→ TASK DETAILS
The response must consist of the lines below from the one with "Definition ws_do (op" through the one with "st_SetState a k", exactly as they appear and with both ends kept.

= Beginning of Section =

(* ===== verification/VmWorld.v ===== *)
(** * The virtual machine over the map of accounts

    The abstract state of the virtual machine is a map of accounts with the
    maps saved by its snapshots; every method is what StateSpec.v says of it.
    The machine over the state database does what it does over this state. *)

From S2P Require Import Prelude Types Interfaces Rlp Trie State StateFrame StateSpec GoMath Vm VmExec VmPrecompiled Evm VmRun VmLaws VmRel.
From stdpp Require Import base tactics option list numbers gmap.
From Stdlib Require Import ZArith Lia.

#[local] Open Scope Z_scope.

Section World.
Context `{HK : Keccak}.

(** ** The abstract state *)

Record worldState := mkWorldState { ws_world : world; ws_saved : list world }.

Definition ws_do (op : stateOp) (s : worldState) : pan worldState := Ok (mkWorldState (specOp op (ws_world s)) (ws_saved s)).
Definition ws_read {A} (g : world → A) (s : worldState) : pan (worldState * A) := Ok (s, g (ws_world s)).

Definition ws_Snapshot (s : worldState) : worldState * Z := (mkWorldState (ws_world s) (ws_saved s ++ [ws_world s]), strlen (ws_saved s)).
Definition ws_RevertToSnapshot (id : Z) (s : worldState) : pan worldState :=
  w ← deref (ws_saved s !! Z.to_nat id); Ok (mkWorldState w (take (Z.to_nat id) (ws_saved s))).

Definition world_ops : StateOps := {|
  st := worldState;
  st_CreateAccount a := ws_do (OpCreateAccount a);
  st_SubBalance a z := ws_do (OpSubBalance a z);
  st_AddBalance a z := ws_do (OpAddBalance a z);
  st_GetBalance a := ws_read (w_balance a);
  st_GetNonce a := ws_read (w_nonce a);
  st_SetNonce a n := ws_do (OpSetNonce a n);
  st_GetCodeHash a := ws_read (w_codeHash a);
  st_GetCode a := ws_read (w_code a);
  st_SetCode a c := ws_do (OpSetCode a c);
  st_GetCodeSize a := ws_read (fun w => strlen (default [] (w_code a w)));
  st_AddRefund g := ws_do (OpAddRefund g);
  st_GetRefund s := w_refund (ws_world s);
  st_GetState a k := ws_read (w_slot a k);
  st_SetState a k x := ws_do (OpSetState a k x);
  st_Suicide a s := '(s, b) ← ws_read (w_exists a) s; s ← ws_do (OpSuicide a) s; Ok (s, b);
  st_HasSuicided a := ws_read (w_suicided a);
  st_Exist a := ws_read (w_exists a);
  st_Empty a := ws_read (w_empty a);
  st_RevertToSnapshot := ws_RevertToSnapshot;
  st_Snapshot := ws_Snapshot;
  st_AddLog l := ws_do (OpAddLog l);
  st_AddPreimage h p := ws_do (OpAddPreimage h p)
|}.

(** ** Its laws *)

Definition ws_sees (s : worldState) (w : world) : Prop := ws_world s = w.
Definition ws_later (s s' : worldState) : Prop := ws_saved s `prefix_of` ws_saved s'.

Lemma ws_later_refl s s' : ws_saved s = ws_saved s' → ws_later s s'.
Proof. unfold ws_later. by intros ->. Qed.

Lemma ws_do_does op : does ws_sees ws_later (ws_do op) op.
Proof. intros s w <-. eexists. split; [done|]. split; [done|by apply ws_later_refl]. Qed.

Lemma ws_read_answers {A} (g : world → A) : answers_with ws_sees ws_later (ws_read g) g.
Proof. intros s w <-. eexists. split; [done|]. split; [done|by apply ws_later_refl]. Qed.

Lemma ws_revert s0 w0 s : ws_sees s0 w0 → ws_later (ws_Snapshot s0).1 s →
  ∃ s', ws_RevertToSnapshot (ws_Snapshot s0).2 s = Ok s' ∧ ws_sees s' w0 ∧ ws_later s0 s'.
Proof.
  intros <- [l Hl]. cbn in Hl. rewrite <- app_assoc in Hl. cbn [app] in Hl. unfold ws_RevertToSnapshot. cbn.
  rewrite Nat2Z.id, Hl, list_lookup_middle by done.
  eexists. split; [done|]. split; [done|]. unfold ws_later. cbn. by rewrite take_app_length.
Qed.

Definition world_laws : StateLaws world_ops.
Proof.
  refine {| st_sees := ws_sees : @st world_ops → _; st_later := ws_later |}; try (intros; first [apply ws_do_does|apply ws_read_answers]).
  - intros s w _. by apply ws_later_refl.
  - intros s1 s2 s3. unfold ws_later. apply transitivity.
  - intros a s w <-. eexists. split; [done|]. split; [done|by apply ws_later_refl].
  - by intros s w <-.
  - intros s w <-. split; [done|]. unfold ws_later. cbn. by apply prefix_app_r.
  - intros s0 w0 s w Hs Hl _. by apply ws_revert.
Defined.

End World.

(** ** The refinement *)

Section Refine.
Context `{HK : Keccak, HP : EvmCrypto, HS : StateOps, HL : !StateLaws HS} (en : Env).

(** The state reaches the accounts of the abstract state. *)
Definition refines {A} (r : vmres (@evmState HS * A)) (r' : vmres (@evmState world_ops * A)) : Prop :=
  agree r r' (fun e e' => st_sees (e_db e) (ws_world (e_db e'))).

Lemma NewEVM_esim s w : st_sees s w → esim HS world_ops (L2 := world_laws) (NewEVM s) (NewEVM (HS := world_ops) (mkWorldState w [])).
Proof. intros Hs. split; try done. by exists w. Qed.

Lemma erel_refines {A} (x : @evmM HS A) (x' : @evmM world_ops A) s w : erel HS world_ops (L2 := world_laws) x x' → st_sees s w →
  refines (x (NewEVM s)) (x' (NewEVM (HS := world_ops) (mkWorldState w []))).
Proof.
  intros Hx Hs. specialize (Hx _ _ (NewEVM_esim s w Hs)). unfold refines, agree in *. repeat case_match; try done.
  destruct Hx as (-> & [(w' & Hw & <-) _ _ _ _] & _). done.
Qed.

End Refine.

= End of Section =

→ RESULT FOR THIS EXERCISE
Definition ws_do (op : stateOp) (s : worldState) : pan worldState := Ok (mkWorldState (specOp op (ws_world s)) (ws_saved s)).
Definition ws_read {A} (g : world → A) (s : worldState) : pan (worldState * A) := Ok (s, g (ws_world s)).

Definition ws_Snapshot (s : worldState) : worldState * Z := (mkWorldState (ws_world s) (ws_saved s ++ [ws_world s]), strlen (ws_saved s)).
Definition ws_RevertToSnapshot (id : Z) (s : worldState) : pan worldState :=
  w ← deref (ws_saved s !! Z.to_nat id); Ok (mkWorldState w (take (Z.to_nat id) (ws_saved s))).

Definition world_ops : StateOps := {|
  st := worldState;
  st_CreateAccount a := ws_do (OpCreateAccount a);
  st_SubBalance a z := ws_do (OpSubBalance a z);
  st_AddBalance a z := ws_do (OpAddBalance a z);
  st_GetBalance a := ws_read (w_balance a);
  st_GetNonce a := ws_read (w_nonce a);
  st_SetNonce a n := ws_do (OpSetNonce a n);
  st_GetCodeHash a := ws_read (w_codeHash a);
  st_GetCode a := ws_read (w_code a);
  st_SetCode a c := ws_do (OpSetCode a c);
  st_GetCodeSize a := ws_read (fun w => strlen (default [] (w_code a w)));
  st_AddRefund g := ws_do (OpAddRefund g);
  st_GetRefund s := w_refund (ws_world s);
  st_GetState a k := ws_read (w_slot a k);
  st_SetState a k x := ws_do (OpSetState a k x);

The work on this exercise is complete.